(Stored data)
::::
(* ===== verification/NamespaceErrors.v ===== *)
(** * Errors and panics of reading a namespace

    What [OrgIso1801351::from_json] and [OrgIso1801351Aamva::from_json] return when
    some of the fields cannot be read, and the one conversion that can panic. *)

From S2P Require Export NamespaceProps.

(** ** The errors of the fields, in their order *)

Definition field_error {A} (name : string) (value : option (result A FromJsonError)) : option (list FromJsonError) :=
  r ← value; Some match r with Ok _ => [] | Err e => [WithContext name e] end.
Definition all_errors (l : list (option (list FromJsonError))) : option (list FromJsonError) :=
  fold_left (λ acc e, errors ← acc; e ← e; Some (errors ++ e)) l (Some []).
Definition errors_of {T} (c : Fields T) : option (list FromJsonError) := snd <$> c.

Lemma errors_with_field {A B} name value (c : Fields (A → B)) :
  errors_of (with_field name value c) = (errors ← errors_of c; e ← field_error name value; Some (errors ++ e)).
Proof.
  unfold errors_of, with_field, field_error. destruct c as [[f errors]|]; cbn [fmap option_fmap option_map mbind option_bind snd]; [|done].
  destruct value as [[a|e]|]; cbn [mbind option_bind option_map snd]; [by rewrite app_nil_r|done..].
Qed.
::::
Problem requirements -
Repeat exactly the lines from the line containing "destruct value as" through the last line of the records above, including both, and nothing else.

Your response -
  destruct value as [[a|e]|]; cbn [mbind option_bind option_map snd]; [by rewrite app_nil_r|done..].
Qed.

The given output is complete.